In Excel, you would put species in Rows, sex in Columns, and body_mass_g in Values. In R:

pivot_summary <- penguins %>%
  filter(!is.na(sex)) %>% # Remove missing values
  group_by(species, sex) %>%
  summarize(mean_mass = mean(body_mass_g, na.rm = TRUE))

pivot_summary %>% 
  kable() %>% 
  kable_styling(full_width = F)

species	sex	mean_mass
Adelie	female	3368.836
Adelie	male	4043.493
Chinstrap	female	3527.206
Chinstrap	male	3938.971
Gentoo	female	4679.741
Gentoo	male	5484.836

4. Reshaping Data: `pivot_wider()`

The table above is in Long Format. To make it look like a traditional Excel Pivot Table, we use pivot_wider(). This spreads a column’s values into multiple new columns.

wide_pivot <- pivot_summary %>%
  pivot_wider(
    names_from = sex, 
    values_from = mean_mass
  )

wide_pivot %>% 
  kable(caption = "Traditional Pivot Table View (Wide Format)") %>% 
  kable_styling(full_width = F)

Traditional Pivot Table View (Wide Format)
species	female	male
Adelie	3368.836	4043.493
Chinstrap	3527.206	3938.971
Gentoo	4679.741	5484.836

Visualizing the Transformation

names_from: Which column’s values become the new headers? (e.g., female, male).
values_from: Which column contains the numbers to fill the cells?

5. Reshaping Data: `pivot_longer()`

Sometimes data comes in a wide format that is hard to analyze or plot.
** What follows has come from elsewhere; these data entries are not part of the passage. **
(* ===== verification/Admin.v ===== *)
(** * Administration

    Models [backend/src/admin/admin.service.ts]: bans and their bulk form with one
    transaction per user, roles, listings, the savings and yield overviews, the
    dashboard, analytics and reports; audit and referral queries are those of
    [AuditLog] and [Referral].  Answers of the node and failures of the database are
    parameters. *)
From Stdlib Require Import ZArith Lia Ascii.
From stdpp Require Import base list strings sorting sets.
From S2P Require Import Prelude Storage JsValue JsDate Encoding Indexer Referral Anchor Account AuditLog SorobanTx.
Local Open Scope Z_scope.

Module Admin.

Inductive BulkUserAction := Ban | Unban | Flag.
#[export] Instance BulkUserAction_eq_dec : EqDecision BulkUserAction.
Proof. solve_decision. Defined.

Inductive BulkUserActionErrorCode := NotFound | AlreadyBanned | NotBanned | SelfAction | ProtectedTarget | Internal.
#[export] Instance BulkUserActionErrorCode_eq_dec : EqDecision BulkUserActionErrorCode.
Proof. solve_decision. Defined.

Definition action_name (a : BulkUserAction) : string :=
  match a with Ban => "ban" | Unban => "unban" | Flag => "flag" end.

Record User := mkUser {
  stellar_address : string;
  username : option string;
  role : string;
  is_banned : bool;
  ban_reason : option string;
  banned_at : option Z;
  banned_by : option string;
  created_at : Z;
  deleted_at : option Z;
}.

Record UserFlag := mkFlag {
  flag_user : string;
  flag_reason : option string;
  flagged_by : string;
  flagged_at : Z;
}.

Record VerifiedAddress := mkVerified {
  address : string;
  verified_by : string;
  events_created : Z;
  verified_at : Z;
}.

Record BulkUserActionDto := mkBulk { user_ids : list string; bulk_action : BulkUserAction; reason : option string }.

(** [code] and [error] are set on failures. *)
Record BulkUserActionResult := mkResult {
  user_id : string;
  success : bool;
  code : option BulkUserActionErrorCode;
  error : option string;
}.

Record BulkUserActionResponse := mkResponse {
  results : list BulkUserActionResult;
  action : BulkUserAction;
  total : Z;
  succeeded : Z;
  failed : Z;
}.

(** A page and its [meta]. *)
Record page_of (A : Type) := mkPage { page_data : list A; page_total : Z; page_no : Z; page_limit : Z; totalPages : Z }.
Arguments mkPage {A}.
Arguments page_data {A}.
Arguments page_total {A}.

Record DepositsByStatus := mkByStatus { n_pending : Z; n_processing : Z; n_completed : Z; n_failed : Z }.
Record SavingsOverview := mkOverview {
  total_deposits : Z;
  total_savings_accounts : Z;
  deposits_by_status : DepositsByStatus;
  computed_at : string;
}.

Record HarvestHistoryEntry := mkHarvest { h_timestamp : Z; h_delta : string; h_fee : string; h_total_assets : string }.
Record YieldOverview := mkYield {
  active_strategy_id : option Z;
  active_strategy_name : option string;
  y_total_assets : string;
  y_total_shares : string;
  exchange_rate : string;
  accrued_fees : string;
  harvest_history : list HarvestHistoryEntry;
  y_computed_at : string;
}.

Record DashboardStats := mkDashboard {
  users_total : Z; active_24h : Z; active_7d : Z; new_24h : Z; new_7d : Z; users_banned : Z;
  d_savings : SavingsOverview;
  tx_total : Z; tx_24h : Z; tx_7d : Z;
  verified_addresses : Z;
}.

Record ActivityEntry := mkActivity {
  act_id : nat;
  act_type : string;
  transaction_hash : option string;
  act_ledger : Z;
  act_data : record;
  act_timestamp : Z;
}.

Record Analytics := mkAnalytics {
  period : string;
  start_date : string;
  end_date : string;
  user_growth : list (string * Z);
  transaction_trend : list (string * Z);
  deposit_trend : list (string * Z * string);
}.

Record SystemHealth := mkHealth { healthy : bool; db_up : bool; db_latency : Z; rpc_up : bool; rpc_latency : Z }.

Inductive report :=
| UsersReport (l : list (string * User))
| DepositsReport (l : list (nat * Anchor.AnchorDeposit))
| TransactionsReport (l : list (nat * Indexer.EventRow))
| EmptyReport.
Definition record_count (r : report) : Z :=
  match r with
  | UsersReport l => Z.of_nat (length l)
  | DepositsReport l => Z.of_nat (length l)
  | TransactionsReport l => Z.of_nat (length l)
  | EmptyReport => 0
  end.

(** ** SQL used by the queries *)

Definition lower (c : ascii) : ascii :=
  let n := N_of_ascii c in if ((65 <=? n) && (n <=? 90))%N then ascii_of_N (n + 32) else c.

(** [LIKE]: [%] matches any text, [_] any character, a backslash quotes the next one. *)
Fixpoint like (p : list ascii) : list ascii -> bool :=
  match p with
  | [] => fun u => match u with [] => true | _ => false end
  | c :: p' =>
      if bool_decide (c = "%"%char) then
        fix any u := like p' u || match u with [] => false | _ :: u' => any u' end
      else if bool_decide (c = "_"%char) then fun u => match u with [] => false | _ :: u' => like p' u' end
      else
        match p' with
        | d :: p'' =>
            if bool_decide (c = "\"%char) then fun u => match u with [] => false | x :: u' => bool_decide (x = d) && like p'' u' end
            else fun u => match u with [] => false | x :: u' => bool_decide (x = c) && like p' u' end
        | [] => fun u => match u with [] => false | x :: u' => bool_decide (x = c) && like p' u' end
        end
  end.

(** [column ILIKE '%search%']. *)
Definition ilike (search v : string) : bool :=
  like (map lower (String.list_ascii_of_string ("%" +:+ search +:+ "%"))) (map lower (String.list_ascii_of_string v)).

(** [SELECT key, COUNT(star) ... GROUP BY key]. *)
Definition group_count {A K} `{EqDecision K} (key : A -> K) (l : list A) : list (K * Z) :=
  (fun k => (k, Z.of_nat (length (List.filter (fun x => bool_decide (key x = k)) l)))) <$> remove_dups (key <$> l).

Definition paged {A} (pg lim : Z) (l : list A) : page_of A :=
  let n := Z.of_nat (length l) in
  mkPage (take (Z.to_nat lim) (drop (Z.to_nat ((pg - 1) * lim)) l)) n pg lim ((n + lim - 1) / lim).

Definition status_name (st : Anchor.AnchorDepositStatus) : string :=
  match st with
  | Anchor.D_pending => "pending"
  | Anchor.D_processing => "processing"
  | Anchor.D_completed => "completed"
  | Anchor.D_failed => "failed"
  end.

Section service.
Context {B : Backend}.
(** A transaction of the bulk action can fail when it writes or when it commits. *)
Context (write_error commit_error : string -> option exn).

Record state := mkState {
  users : table string User;
  flags : table nat UserFlag;
  verified : table nat VerifiedAddress;
  deposits : table nat Anchor.AnchorDeposit;
  events : table nat Indexer.EventRow;
  audit : AuditLog.state;
  referral : Referral.state;
}.

Definition set_users f s := mkState (f (users s)) (flags s) (verified s) (deposits s) (events s) (audit s) (referral s).
Definition set_flags f s := mkState (users s) (f (flags s)) (verified s) (deposits s) (events s) (audit s) (referral s).
Definition on_audit {A} (m : M AuditLog.state A) : M state A :=
  zoom audit (fun a s => mkState (users s) (flags s) (verified s) (deposits s) (events s) a (referral s)) m.
Definition on_referral {A} (m : M Referral.state A) : M state A :=
  zoom referral (fun r s => mkState (users s) (flags s) (verified s) (deposits s) (events s) (audit s) r) m.

(** Rows that are not soft-deleted. *)
Definition live (u : User) : bool := match deleted_at u with None => true | Some _ => false end.
Definition find_user (id : string) (s : state) : option User :=
  match find_one id (users s) with
  | Some u => if live u then Some u else None
  | None => None
  end.
Definition live_users (s : state) : list (string * User) := List.filter (fun r => live r.2) (rows (users s)).

(** A search or filter that is missing or empty lets every row through. *)
Definition when (o : option string) (p : string -> bool) : bool :=
  match o with None | Some EmptyString => true | Some v => p v end.

(** [order_users] is [ORDER BY user.<column>], [None] when there is no such column. *)
Definition listUsers (order_users : string -> bool -> list (string * User) -> option (list (string * User)))
    (pg lim : option Z) (search wanted sortBy : option string) (ascending : bool) : M state (page_of (string * User)) :=
  await found := gets (fun s => List.filter (fun r =>
    when search (fun q => default false (ilike q <$> username r.2) || ilike q (stellar_address r.2)) &&
    when wanted (fun x => bool_decide (role r.2 = x))) (live_users s)) in
  match order_users (default "created_at"%string sortBy) ascending found with
  | None => throw (DatabaseError "42703")
  | Some l => ret (paged (default 1 pg) (default 10 lim) l)
  end.

Definition listVerifiedAddresses (pg lim : option Z) (search : option string)
  : M state (page_of (string * string * string * Z)) :=
  await found := gets (fun s => order_by (fun v => - verified_at v)
    (List.filter (fun v => when search (fun q => ilike q (address v))) ((rows (verified s)).*2))) in
  let p := paged (default 1 pg) (default 20 lim) found in
  ret (mkPage ((fun v => (address v, toISOString (verified_at v), verified_by v, events_created v)) <$> page_data p)
         (page_total p) (default 1 pg) (default 20 lim) (totalPages _ p)).

Definition ban (by_ : string) (why : option string) (now : Z) (u : User) : User :=
  mkUser (stellar_address u) (username u) (role u) true why (Some now) (Some by_) (created_at u) (deleted_at u).
Definition unban (u : User) : User :=
  mkUser (stellar_address u) (username u) (role u) false None None None (created_at u) (deleted_at u).
Definition with_role (r : string) (u : User) : User :=
  mkUser (stellar_address u) (username u) r (is_banned u) (ban_reason u) (banned_at u) (banned_by u) (created_at u) (deleted_at u).

Definition banUser (id why adminId : string) (now : Z) : M state User :=
  await found := gets (find_user id) in
  match found with
  | None => throw (NotFoundException "User not found")
  | Some u =>
      if is_banned u then throw (ConflictException "User is already banned")
      else do modify (set_users (save id (ban adminId (Some why) now u))) ;> ret (ban adminId (Some why) now u)
  end.

Definition unbanUser (id adminId : string) : M state User :=
  await found := gets (find_user id) in
  match found with
  | None => throw (NotFoundException "User not found")
  | Some u =>
      if negb (is_banned u) then throw (BadRequestException "User is not banned")
      else do modify (set_users (save id (unban u))) ;> ret (unban u)
  end.

(** *** The bulk action *)

(** [BulkUserActionError]: the left of a sum, with its code and message. *)
Definition bulk_error : Type := BulkUserActionErrorCode * string.
Definition raise {A} (c : BulkUserActionErrorCode) (m : string) : M state (bulk_error + A) := ret (inl (c, m)).

(** [manager.transaction(body)]: the writes of a body that throws are undone. *)
Definition transaction (key : string) (body : M state (bulk_error + unit)) : M state (bulk_error + unit) :=
  fun s =>
    match body s with
    | (Ret (inr tt), s') => match commit_error key with Some e => (Throw e, s) | None => (Ret (inr tt), s') end
    | (Ret (inl e), _) => (Ret (inl e), s)
    | (Throw e, _) => (Throw e, s)
    end.

(** [manager.save]. *)
Definition manager_save (key : string) (f : state -> state) : M state (bulk_error + unit) :=
  match write_error key with Some e => throw e | None => do modify f ;> ret (inr tt) end.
We use pivot_longer() to “un-pivot” it back to a tidy format.

Imagine we have a dataset of penguin measurements in a wide format:

# Creating a wide sample
wide_data <- penguins %>%
  slice(1:5) %>%
  select(species, bill_length_mm, bill_depth_mm)

wide_data %>% kable()

species	bill_length_mm	bill_depth_mm
Adelie	39.1	18.7
Adelie	39.5	17.4
Adelie	40.3	18.0
Adelie	NA	NA
Adelie	36.7	19.3

# Pivoting it Longer
long_data <- wide_data %>%
  pivot_longer(
    cols = starts_with("bill"), 
    names_to = "measurement_type", 
    values_to = "value"
  )

long_data %>% kable()

species	measurement_type	value
Adelie	bill_length_mm	39.1
Adelie	bill_depth_mm	18.7
Adelie	bill_length_mm	39.5
Adelie	bill_depth_mm	17.4
Adelie	bill_length_mm	40.3
Adelie	bill_depth_mm	18.0
Adelie	bill_length_mm	NA
Adelie	bill_depth_mm	NA
Adelie	bill_length_mm	36.7
Adelie	bill_depth_mm	19.3

6. Real-World Application: Multi-Metric Pivot

Let’s create a complex summary table that shows both the count of penguins and their average flipper length across islands and species.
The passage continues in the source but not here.